Northeastern (46th Annual) and North-Central (45th Annual) Joint Meeting (20–22 March 2011)

Paper No. 9
Presentation Time: 8:00 AM-12:00 PM


REED, Austin W., Earth & Environmental Sciences, Wesleyan University, 265 Church Street, Middletown, CT 06459 and VAREKAMP, Johan C., Department of Earth & Environmental Sciences, Wesleyan University, 265 Church Street, Middletown, CT 06459,

Nisyros, a small strato-volcano at the extreme eastern end of the modern Aegean arc (Greece), is characterized by four major young silicic units. These explosive eruptions were the culmination of a long eruptive history that started with pillow basalts and an andesitic stratocone. The Lower Pumices, Nikia lava flow, Upper Pumices and post caldera domes are all rhyo-dacitic with volumes up to a few km3. The 3.5 km- wide caldera is filled with large silicic domes, of which one spilled over the rim. All four units carry mafic magmatic inclusions of basaltic andesitic composition, most of them with amphibole as an abundant phase. Many show quench rims and evidence of fragmentation after inclusion. The host magmas became partly hybridized with the inclusion magmas, as indicated by abundant xenocrysts from the mafic magmas. Amphibole in the host magmas may be largely a xenocrystic phase derived from the inclusion suites.

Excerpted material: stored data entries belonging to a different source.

(* ===== verification/Fetch.v ===== *)
(** A download from end to end: from the answer of the HTTP client to the bytes
that the caller's writer was given. It puts together the attempt loop
([Execute]), the object operation ([Objects]) and the response stream
([Download]); no code of its own is modelled here. *)

From S2P Require Import Prelude Text Errors Canonical SigV4 Endpoint Http Retry Quota Types.
From S2P Require Import Stream Download Xml Records Protocol Response Credentials Config Request.
From S2P Require Import Execute Crc Headers Calls Objects.
From stdpp Require Import options.
Local Open Scope Z_scope.

(** ** The body of a response *)

(** The bytes of the data frames up to the end of the body, or to an error. *)
Fixpoint body_bytes (waits : list frame_wait) : string :=
  match waits with
  | [] => ""
  | w :: waits =>
      match frame w with
      | FrameData bytes => bytes +:+ body_bytes waits
      | FrameTrailers => body_bytes waits
      | _ => ""
      end
  end.

(** Whether the connection broke before the end of the body. *)
Fixpoint body_broken (waits : list frame_wait) : bool :=
  match waits with
  | [] => false
  | w :: waits =>
      match frame w with
      | FrameData _ | FrameTrailers => body_broken waits
      | FrameError _ => true
      | _ => false
      end
  end.

Definition broken (i : download_item) : bool := match i with Broken _ => true | _ => false end.

Lemma download_bytes_app s t : download_bytes (s ++ t) = download_bytes s +:+ download_bytes t.
Proof. induction s as [|[b|e|] s IH]; cbn; rewrite ?IH, ?app_assoc_str; done. Qed.

Lemma waiting_bytes n s : download_bytes (repeat Waiting n ++ s) = download_bytes s.
Proof. by induction n. Qed.

Lemma waiting_broken n s : existsb broken (repeat Waiting n ++ s) = existsb broken s.
Proof. by induction n. Qed.

Lemma data_stream_bytes pauses i waits :
  download_bytes (data_stream pauses i waits) = body_bytes waits.
Proof.
  revert i. induction waits as [|w waits IH]; intros i; [done|]. cbn. rewrite waiting_bytes.
  destruct (frame w); cbn; by rewrite ?IH.
Qed.

Lemma data_stream_broken pauses i waits :
  existsb broken (data_stream pauses i waits) = body_broken waits.
Proof.
  revert i. induction waits as [|w waits IH]; intros i; [done|]. cbn. rewrite waiting_broken.
  destruct (frame w); cbn; by rewrite ?IH.
Qed.

Section streams.
Set Default Proof Using "Type*".
Context `{Primitives}.

(** A poll takes at most one item, and reports the end only where there is none. *)
Lemma poll_next_inner now later r p r' : ended r = false -> poll_next now later r = Some (p, r') ->
  match p with
  | Ready None => inner r = []
  | Ready (Some (Ok _)) | Pending =>
      ended r' = false /\ exists i, inner r = i :: inner r' /\ broken i = false
  | Ready (Some (Err _)) => True
  end.
Proof.
  intros He. unfold poll_next, end_with. rewrite He.
  destruct (match deadline r with Some d => _ | None => _ end); [intros [= <- <-]; exact I|].
  destruct (idle r <=? now); [intros [= <- <-]; exact I|].
  destruct (inner r) as [|[c|e|] items].
  - destruct (match expected_length r with Some e => _ | None => _ end); [intros [= <- <-]; exact I|].
    destruct (expected_digest r); [|intros [= <- <-]; reflexivity].
    destruct (sha256_state r); cbn; [|done]. destruct (String.eqb _ _); by intros [= <- <-].
  - destruct (is_empty c); [intros [= <- <-]; eauto|].
    destruct (try_from _ _); [|intros [= <- <-]; exact I]. destruct (checked_add _ _ _); [|intros [= <- <-]; exact I].
    destruct (match expected_length _ with Some e => _ | None => _ end); [intros [= <- <-]; exact I|].
    intros [= <- <-]. eauto.
  - by intros [= <- <-].
  - intros [= <- <-]. eauto.
Qed.

(** A copy that succeeds met no broken item. *)
Lemma write_loop_unbroken clock wa fl r written out out' n : ended r = false ->
  write_loop clock wa fl r written out = Some (out', Ok n) -> existsb broken (inner r) = false.
Proof.
  revert r written out. induction clock as [|[now later] clock IH]; intros r written out He Hw; [done|].
  cbn [write_loop] in Hw. destruct (poll_next now later r) as [[p r']|] eqn:E; [|done]. cbn in Hw.
  pose proof (poll_next_inner _ _ _ _ _ He E) as Hp. destruct p as [[[c|e]|]|].
  - destruct Hp as (He' & i & -> & Hi). cbn. rewrite Hi. cbn.
    destruct (wa c); cbn in Hw; [|done]. destruct (try_from _ _); [|done].
    destruct (checked_add _ _ _); [|done]. by eapply IH.
  - done.
  - by rewrite Hp.
  - destruct Hp as (He' & i & -> & Hi). cbn. rewrite Hi. by eapply IH.
Qed.
End streams.

(** ** The response of an exchange *)

Section exchange.
Set Default Proof Using "Type*".
Context `{Http} `{HttpUri} `{World} `{Primitives} `{Documents} `{HttpText}.
Variables (c : S3Client) (op : Operation).
Hypothesis Hpolicy : 1 <= max_attempts (policy c) <= U32_MAX.

(** A response is the HTTP client's answer to the last request handed to it. *)
Definition answered_last (envs : list Attempt) (st : Execution) (r : Response) : Prop :=
  exists env rq timeout, env ∈ envs /\ http_client env rq timeout = Answered r /\
    is_success (status r) = true /\ last (sent st) = Some (target st, signing_region st, rq).

Lemma succeed_answered env st request left handed result timeout r :
  send (transport c) (fun rq => http_client env rq timeout) request = (handed, result) ->
  judge c op env (judging c op env left handed st) result = Some (Succeeded (StreamingResponse r)) ->
  exists rq, http_client env rq timeout = Answered r /\ is_success (status r) = true /\
    handed = Some rq.
Proof.
  intros Hsend Hj. unfold judge in Hj. destruct result as [rs|]; [|done].
  destruct (is_success (status rs)) eqn:Hs.
  - apply (judge_success_answered c op Hpolicy) in Hj. subst rs.
    unfold send in Hsend. destruct (permitted_scheme _ _); [|done].
    injection Hsend as <- Hc. destruct (http_client env _ _) as [| |a] eqn:A; [done..|]. injection Hc as ->. eauto.
  - assert (F : forall x, judge_error c op env rs <> Some (Succeeded x)).
    { intros x Hx. by destruct (judge_error_failed c op Hpolicy _ _ _ Hx) as (? & ? & ?). }
    repeat case_match; simplify_eq; exfalso; by eapply F.
Qed.

Lemma attempts_answered envs st st' r : attempts c op envs st = Some (st', Ok (StreamingResponse r)) ->
  answered_last envs st' r.
Proof.
  revert st. induction envs as [|env envs IH]; intros st Ha; [done|]. cbn [attempts] in Ha.
  destruct (attempt c op env st) as [s|] eqn:E; [|done]. cbn in Ha.
  destruct s as [st1|st1 r1].
  - apply IH in Ha as (e & rq & t & He & Hr). exists e, rq, t. split; [by right|done].
  - injection Ha as -> ->. destruct (attempt_cases c op Hpolicy _ _ _ E)
      as [(? & ? & ? & _)|(request & left & handed & result & timeout & v & _ & Hsend & Hj & Hv)];
      [done|].
    destruct v as [r1|region a|e ra].
    + injection Hv as -> <-. destruct (succeed_answered _ _ _ _ _ _ _ _ Hsend Hj) as (rq & Ha & Hs & ->).
      exists env, rq, timeout. split_and!; [by left|done|done|]. cbn. apply last_snoc.
    + unfold follow_redirect in Hv. by destruct (with_authority _ _).
    + destruct (schedule_retry_cases c op Hpolicy env (judging c op env left handed st) e ra)
        as [(? & ? & Hs & _)|(? & ? & Hs & _)]; rewrite Hs in Hv; done.
Qed.
End exchange.

Section fetch.
Set Default Proof Using "Type*".
Context `{Http} `{HttpUri} `{World} `{Primitives} `{Documents} `{HttpText} `{Base64}.

(** An output whose body is that of the response, checked against what it tells. *)
Definition output_of (idle_for at_ streaming : Z) (pauses : nat -> nat) (r : Response)
    (out : GetObjectOutput) : Prop :=
  exists n digest,
    parse_object_metadata (rsp_headers r) = Ok (go_metadata out) /\
    parse_content_range (rsp_headers r) = Ok (go_content_range out) /\
    ObjectMetadata.content_length (go_metadata out) = n /\ 0 <= n /\
    verified_download_sha256 (rsp_headers r) = Ok digest /\
    go_body out = with_deadline streaming (data_stream pauses 0 (frames r)) (Some n)
                    (match go_content_range out with None => digest | Some _ => None end) idle_for at_.

Lemma get_output_of c r deadline streaming pauses out :
  get_output c r deadline streaming pauses = Ok out ->
  output_of (S3Config.idle_body_timeout (config c)) (at_ deadline) streaming pauses r out.
Proof.
  unfold get_output. intros Ho.
  destruct (parse_object_metadata _) as [m|] eqn:Em; [|done].
  destruct (parse_content_range _) as [cr|] eqn:Er; [|done].
  destruct (verified_download_sha256 _) as [d|] eqn:Ed; [|done].
  destruct (transpose _) as [l|] eqn:El; [|done]. injection Ho as <-.
  assert (Hl : l = Some (ObjectMetadata.content_length m) /\ 0 <= ObjectMetadata.content_length m).
  { pose proof Em as Em'. unfold parse_object_metadata in Em'. rewrite El in Em'.
    destruct l as [n|]; cbn [ok_or] in Em'; [|done].
    assert (Hn : ObjectMetadata.content_length m = n).
    { repeat match type of Em' with (match ?q with Ok _ => _ | Err _ => _ end) = Ok _ =>
        destruct q; [|discriminate Em'] end. by injection Em' as <-. }
    rewrite Hn. split; [done|]. destruct (hm_get _ "content-length") as [v|]; cbn in El; [|done].
    unfold parse_u64_value in El. destruct (hv_to_str v) as [t|]; cbn in El; [|done].
    destruct (parse_uint U64_MAX t) as [k|] eqn:Ek; cbn in El; [|done]. injection El as <-.
    by eapply parse_uint_nonneg. }
  destruct Hl as [-> Hn]. exists (ObjectMetadata.content_length m), d. done.
Qed.

Lemma get_object_answered c request x streaming pauses s s' out :
  1 <= max_attempts (policy c) <= U32_MAX ->
  get_object c request x streaming pauses s = Some (s', Ok out) ->
  exists st r, answered_last (ex_attempts (exchange x)) st r /\ wire s' = wire s ++ sent st /\
    output_of (S3Config.idle_body_timeout (config c))
      (at_ (client_deadline c (call_now x))) streaming pauses r out.
Proof.
  intros Hp. unfold get_object, service_bind, fallible. cbn. intros E.
  destruct (get_headers _) as [h|]; [|done]. destruct (operation_target _ _) as [t|]; [|done]. cbn in E.
  destruct (call_signed _ _ _ _ _ _ _ _ s) as [[s1 [r|]]|] eqn:Ec; [|done..]. cbn in E.
  injection E as <- E. apply get_output_of in E. unfold call_signed, send_signed, send_signed_inner in Ec.
  destruct (with_query _ _) as [home|e]; [|done].
  destruct (attempts _ _ _ _) as [[st [[r'|r']|e]]|] eqn:Ea; [|done..]. cbn in Ec.
  injection Ec as <- ->. exists st, r. split; [|done]. by eapply (attempts_answered c).
Qed.
End fetch.

(** ** Properties *)

(** C6. A download delivers the body of the response to its request, whole.
Whatever a caller's writer is given is a beginning of the bytes that the HTTP
client received in answer to the last request of the exchange, no longer than
its content length; if the copy succeeds it is all of them, the connection did
not break before the end of the body, the count returned is their number and
the content length, and, unless a range was answered, their digest is the one
S3 gave for the whole object. *)
Theorem downloads_deliver `{Http} `{HttpUri} `{World} `{Primitives} `{Documents} `{HttpText}
  `{Base64} (c : S3Client) (request : GetObjectRequest.t) (x : Call) (streaming : Z)
  (pauses : nat -> nat) (s s' : Session) (out : GetObjectOutput) (clock : list (Z * Z))
  (write_all : string -> result string unit) (flush : result string unit)
  (bytes : string) (res : outcome Z)
  (Hpolicy : 1 <= max_attempts (policy c) <= U32_MAX)
  (Hget : get_object c request x streaming pauses s = Some (s', Ok out))
  (Hcopy : write_to clock write_all flush (go_body out) = Some (bytes, res)) :
  exists st r, answered_last (ex_attempts (exchange x)) st r /\ wire s' = wire s ++ sent st /\
    parse_object_metadata (rsp_headers r) = Ok (go_metadata out) /\
    slen bytes <= ObjectMetadata.content_length (go_metadata out) /\
    (exists rest, body_bytes (frames r) = bytes +:+ rest) /\
    forall n, res = Ok n ->
      bytes = body_bytes (frames r) /\ body_broken (frames r) = false /\ n = slen bytes /\
      n = ObjectMetadata.content_length (go_metadata out) /\
      forall d, parse_content_range (rsp_headers r) = Ok None ->
        verified_download_sha256 (rsp_headers r) = Ok (Some d) -> sha256 bytes = d.
Proof.
  apply (get_object_answered _ _ _ _ _ _ _ _ Hpolicy) in Hget as (st & r & Ha & Hw & n & d & Em & Er & En & Hn & Ed & Eb).
  exists st, r. rewrite Eb in Hcopy. unfold write_to in Hcopy.
  assert (U : forall k, res = Ok k -> body_broken (frames r) = false).
  { intros k ->. rewrite <- (data_stream_broken pauses 0).
    apply write_loop_unbroken in Hcopy; done. }
  change 0 with (slen "") in Hcopy.
  eapply (write_loop_spec (download_bytes (data_stream pauses 0 (frames r))) (Some n)
    (match go_content_range out with None => d | Some _ => None end)) in Hcopy as (L & P & R);
    [|done|by split].
  rewrite data_stream_bytes in P, R. rewrite En. split_and!; try done. intros k Hk.
  specialize (U k Hk).
  destruct (R k Hk) as (-> & -> & Hl & Hd). split_and!; try done.
  intros d' Hr' Hd'. rewrite Er in Hr'. injection Hr' as Hr'. rewrite Hr' in Hd.
  rewrite Ed in Hd'. injection Hd' as ->. exact Hd.
Qed.

#[local] Existing Instance sample_uri.
#[local] Existing Instance assoc_http.
#[local] Existing Instance sample_primitives.
#[local] Existing Instance sample_signing_world.
#[local] Existing Instance service_documents.
#[local] Existing Instance sample_text.
#[local] Instance fetch_base64 : Base64 :=
  {| base64_encode := base64_reference; base64_decode _ := None |}.

#[local] Notation fetch_call := (answered_call 200 [("content-length", "5")] "hello").
#[local] Notation fetch_run :=
  (get_object sample_client (GetObjectRequest.new (ObjectKey.Mk "a")) fetch_call 0 (fun _ => 1%nat)
     sample_session).
#[local] Notation fetch_copy out :=
  (write_to [(0, 0); (0, 0); (0, 0); (0, 0)] (fun _ => Ok tt) (Ok tt) (go_body out)).

Lemma downloads_deliver_witness :
  match fetch_run with
  | Some (s', Ok out) =>
      fetch_copy out = Some ("hello", Ok 5) /\
      exists st r, answered_last (ex_attempts (exchange fetch_call)) st r /\
        body_bytes (frames r) = "hello" /\ body_broken (frames r) = false
  | _ => False
  end.
Proof.
  assert (Hl : match fetch_run with
    | Some (_, Ok out) =>
        match fetch_copy out with Some (b, Ok n) => String.eqb b "hello" && (n =? 5) | _ => false end
    | _ => false end = true) by (vm_compute; reflexivity).
  destruct fetch_run as [[s' [out|]]|] eqn:E; [|discriminate Hl|discriminate Hl].
  destruct (fetch_copy out) as [[b [n|]]|] eqn:Ew; [|discriminate Hl|discriminate Hl].
  apply andb_true_iff in Hl as [->%String.eqb_eq ->%Z.eqb_eq]. split; [reflexivity|].
  destruct (downloads_deliver sample_client (GetObjectRequest.new (ObjectKey.Mk "a")) fetch_call 0
    (fun _ => 1%nat) sample_session s' out _ (fun _ => Ok tt) (Ok tt) "hello" (Ok 5) sample_policy E Ew)
    as (st & r & Ha & _ & _ & _ & _ & Hr).
  destruct (Hr 5 eq_refl) as (Hb & Hu & _). exists st, r. exact (conj Ha (conj (eq_sym Hb) Hu)).
Defined.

Chemical and isotopic data as well as mineral microprobe analyses indicate that each silicic unit carries a characteristic suite of inclusions. The mafic inclusion magmas and silicic units can not be related to each other by processes of simple fractional crystallization. The bulk chemical stratigraphic trend from Lower Pumice to Post Caldera Domes shows increasing MgO and decreasing SiO2. The matrix glasses in the pumices become more silica rich from Lower Pumice to Upper Pumice, however. Microprobe data of glasses, phenocrysts and xenocrysts will be used to quantify the hybridization processes in the various units.